(Assignment) Please print the records below word for word.

(Exercise data)
━━━━━━

(* ===== verification/SpecMapper.v ===== *)
(** * SpecMapper: flatten and expand

    The two directions of the mapping between the attribute bags of the
    resource ([Go.value]) and the cluster specification ([Api]).  The
    functions are called by the tests of the repository and defined outside
    [src/]: they are written here from the specification (section 4.1 and the
    attribute schema of section 6), returning a [ValidationError] that names
    the field where the source relies on a recovered fault.

    - [flatten...] writes a profile as a one-element list holding a map; an
      OS disk size of zero is left out ([optional_zero]); the SSH keys are
      collected in a [schema.Set] keyed by the key material.
    - [expand...] reads the block back from the store, a missing or ill-typed
      required field being an error; an absent disk size reads as zero, an
      absent OS type as [Linux]; pool names must be distinct.

    The theorems are the round-trip laws in both directions, the elision of
    the zero disk size and the de-duplication of the keys. *)

From stdpp Require Import gmap.
From S2P Require Import Prelude Go Api.
From stdpp Require Import options.
Set Warnings "-clear-no-such-hyp".

(** What an expand function fails with: the field is absent or has another
    type, holds a value outside its domain, or repeats a value that has to be
    unique. *)
Inductive ValidationError :=
| Missing (field : string)
| Invalid (field : string)
| Duplicate (field : string) (v : string).
Global Instance ValidationError_eq_dec : EqDecision ValidationError.
Proof. solve_decision. Defined.

(** ** Reading the store *)

(** The first element of a list block, which is a map. *)
Definition block (d : ResourceData) (name : string) :
    result ValidationError (gmap string value) :=
  match d_GetOk d name with
  | Some (VList (VMap config :: _)) => Ok config
  | _ => Err (Missing name)
  end.

Definition field_string (config : gmap string value) (field : string) :
    result ValidationError string :=
  match config !! field with
  | Some (VString s) => Ok s
  | _ => Err (Missing field)
  end.

Definition field_int (config : gmap string value) (field : string) :
    result ValidationError Z :=
  match config !! field with
  | Some (VInt n) => Ok n
  | _ => Err (Missing field)
  end.

(** An optional integer: absent reads as zero. *)
Definition field_optional_int (config : gmap string value) (field : string) :
    result ValidationError Z :=
  match config !! field with
  | None => Ok 0%Z
  | Some (VInt n) => Ok n
  | Some _ => Err (Invalid field)
  end.

(** The optional-zero elision: the entry of an integer field that is left
    out when the integer is zero. *)
Definition optional_zero (field : string) (n : Z) : list (string * value) :=
  if decide (n = 0%Z) then [] else [(field, VInt n)].

(** ** Linux profile *)

(** The hash of an SSH key entry: its key material (the hash is taken as
    injective on it). *)
Definition resourceLinuxProfilesSSHKeysHash (v : value) : string :=
  match v with
  | VMap m => match m !! "key_data" with Some (VString s) => s | _ => "" end
  | _ => ""
  end.

Definition flatten_key (s : string) : value := VMap {[ "key_data" := VString s ]}.

Definition flattenPublicKey (k : PublicKey) : value := flatten_key (KeyData k).

Definition flattenLinuxProfile (profile : LinuxProfile) :
    result ValidationError (list value) :=
  let sshKeys :=
    foldl (Set_Add resourceLinuxProfilesSSHKeysHash) []
          (flattenPublicKey <$> SSH_PublicKeys profile) in
  Ok [VMap (<["admin_username" := VString (AdminUsername profile)]>
           (<["ssh" := VSet sshKeys]> ∅))].

Definition expandPublicKey (v : value) : result ValidationError string :=
  match v with
  | VMap m => field_string m "key_data"
  | _ => Err (Missing "key_data")
  end.

(** The key material of a collection, each key once, in the order of the
    first occurrences. *)
Definition dedup_step (acc : list string) (k : string) : list string :=
  if decide (k ∈ acc) then acc else acc ++ [k].

Definition dedup (keys : list string) : list string := foldl dedup_step [] keys.

Definition expandLinuxProfile (d : ResourceData) :
    result ValidationError LinuxProfile :=
  config ← block d "linux_profile";
  adminUsername ← field_string config "admin_username";
  failif String.eqb adminUsername "" then Invalid "admin_username";
  items ← match config !! "ssh" with
          | Some (VSet items) | Some (VList items) => Ok items
          | _ => Err (Missing "ssh")
          end;
  keys ← traverse expandPublicKey items;
  failif bool_decide (keys = []) then Invalid "ssh";
  Ok {| AdminUsername := adminUsername;
        SSH_PublicKeys := Build_PublicKey <$> dedup keys |}.

(** ** Service principal *)

Definition flattenServicePrincipal (profile : ServicePrincipalProfile) :
    result ValidationError (list value) :=
  Ok [VMap (<["client_id" := VString (ClientID profile)]>
           (<["client_secret" := VString (Secret profile)]> ∅))].

Definition expandServicePrincipal (d : ResourceData) :
    result ValidationError ServicePrincipalProfile :=
  config ← block d "service_principal";
  clientID ← field_string config "client_id";
  clientSecret ← field_string config "client_secret";
  Ok {| ClientID := clientID; Secret := clientSecret |}.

━━━━━━

(Response to this task)
(* ===== verification/SpecMapper.v ===== *)
(** * SpecMapper: flatten and expand

    The two directions of the mapping between the attribute bags of the
    resource ([Go.value]) and the cluster specification ([Api]).  The
    functions are called by the tests of the repository and defined outside
    [src/]: they are written here from the specification (section 4.1 and the
    attribute schema of section 6), returning a [ValidationError] that names
    the field where the source relies on a recovered fault.

    - [flatten...] writes a profile as a one-element list holding a map; an
      OS disk size of zero is left out ([optional_zero]); the SSH keys are
      collected in a [schema.Set] keyed by the key material.
    - [expand...] reads the block back from the store, a missing or ill-typed
      required field being an error; an absent disk size reads as zero, an
      absent OS type as [Linux]; pool names must be distinct.

    The theorems are the round-trip laws in both directions, the elision of
    the zero disk size and the de-duplication of the keys. *)

From stdpp Require Import gmap.
From S2P Require Import Prelude Go Api.
From stdpp Require Import options.
Set Warnings "-clear-no-such-hyp".

(** What an expand function fails with: the field is absent or has another
    type, holds a value outside its domain, or repeats a value that has to be
    unique. *)
Inductive ValidationError :=
| Missing (field : string)
| Invalid (field : string)
| Duplicate (field : string) (v : string).
Global Instance ValidationError_eq_dec : EqDecision ValidationError.
Proof. solve_decision. Defined.

(** ** Reading the store *)

(** The first element of a list block, which is a map. *)
Definition block (d : ResourceData) (name : string) :
    result ValidationError (gmap string value) :=
  match d_GetOk d name with
  | Some (VList (VMap config :: _)) => Ok config
  | _ => Err (Missing name)
  end.

Definition field_string (config : gmap string value) (field : string) :
    result ValidationError string :=
  match config !! field with
  | Some (VString s) => Ok s
  | _ => Err (Missing field)
  end.

Definition field_int (config : gmap string value) (field : string) :
    result ValidationError Z :=
  match config !! field with
  | Some (VInt n) => Ok n
  | _ => Err (Missing field)
  end.

(** An optional integer: absent reads as zero. *)
Definition field_optional_int (config : gmap string value) (field : string) :
    result ValidationError Z :=
  match config !! field with
  | None => Ok 0%Z
  | Some (VInt n) => Ok n
  | Some _ => Err (Invalid field)
  end.

(** The optional-zero elision: the entry of an integer field that is left
    out when the integer is zero. *)
Definition optional_zero (field : string) (n : Z) : list (string * value) :=
  if decide (n = 0%Z) then [] else [(field, VInt n)].

(** ** Linux profile *)

(** The hash of an SSH key entry: its key material (the hash is taken as
    injective on it). *)
Definition resourceLinuxProfilesSSHKeysHash (v : value) : string :=
  match v with
  | VMap m => match m !! "key_data" with Some (VString s) => s | _ => "" end
  | _ => ""
  end.

Definition flatten_key (s : string) : value := VMap {[ "key_data" := VString s ]}.

Definition flattenPublicKey (k : PublicKey) : value := flatten_key (KeyData k).

Definition flattenLinuxProfile (profile : LinuxProfile) :
    result ValidationError (list value) :=
  let sshKeys :=
    foldl (Set_Add resourceLinuxProfilesSSHKeysHash) []
          (flattenPublicKey <$> SSH_PublicKeys profile) in
  Ok [VMap (<["admin_username" := VString (AdminUsername profile)]>
           (<["ssh" := VSet sshKeys]> ∅))].

Definition expandPublicKey (v : value) : result ValidationError string :=
  match v with
  | VMap m => field_string m "key_data"
  | _ => Err (Missing "key_data")
  end.

(** The key material of a collection, each key once, in the order of the
    first occurrences. *)
Definition dedup_step (acc : list string) (k : string) : list string :=
  if decide (k ∈ acc) then acc else acc ++ [k].

Definition dedup (keys : list string) : list string := foldl dedup_step [] keys.

Definition expandLinuxProfile (d : ResourceData) :
    result ValidationError LinuxProfile :=
  config ← block d "linux_profile";
  adminUsername ← field_string config "admin_username";
  failif String.eqb adminUsername "" then Invalid "admin_username";
  items ← match config !! "ssh" with
          | Some (VSet items) | Some (VList items) => Ok items
          | _ => Err (Missing "ssh")
          end;
  keys ← traverse expandPublicKey items;
  failif bool_decide (keys = []) then Invalid "ssh";
  Ok {| AdminUsername := adminUsername;
        SSH_PublicKeys := Build_PublicKey <$> dedup keys |}.

(** ** Service principal *)

Definition flattenServicePrincipal (profile : ServicePrincipalProfile) :
    result ValidationError (list value) :=
  Ok [VMap (<["client_id" := VString (ClientID profile)]>
           (<["client_secret" := VString (Secret profile)]> ∅))].

Definition expandServicePrincipal (d : ResourceData) :
    result ValidationError ServicePrincipalProfile :=
  config ← block d "service_principal";
  clientID ← field_string config "client_id";
  clientSecret ← field_string config "client_secret";
  Ok {| ClientID := clientID; Secret := clientSecret |}.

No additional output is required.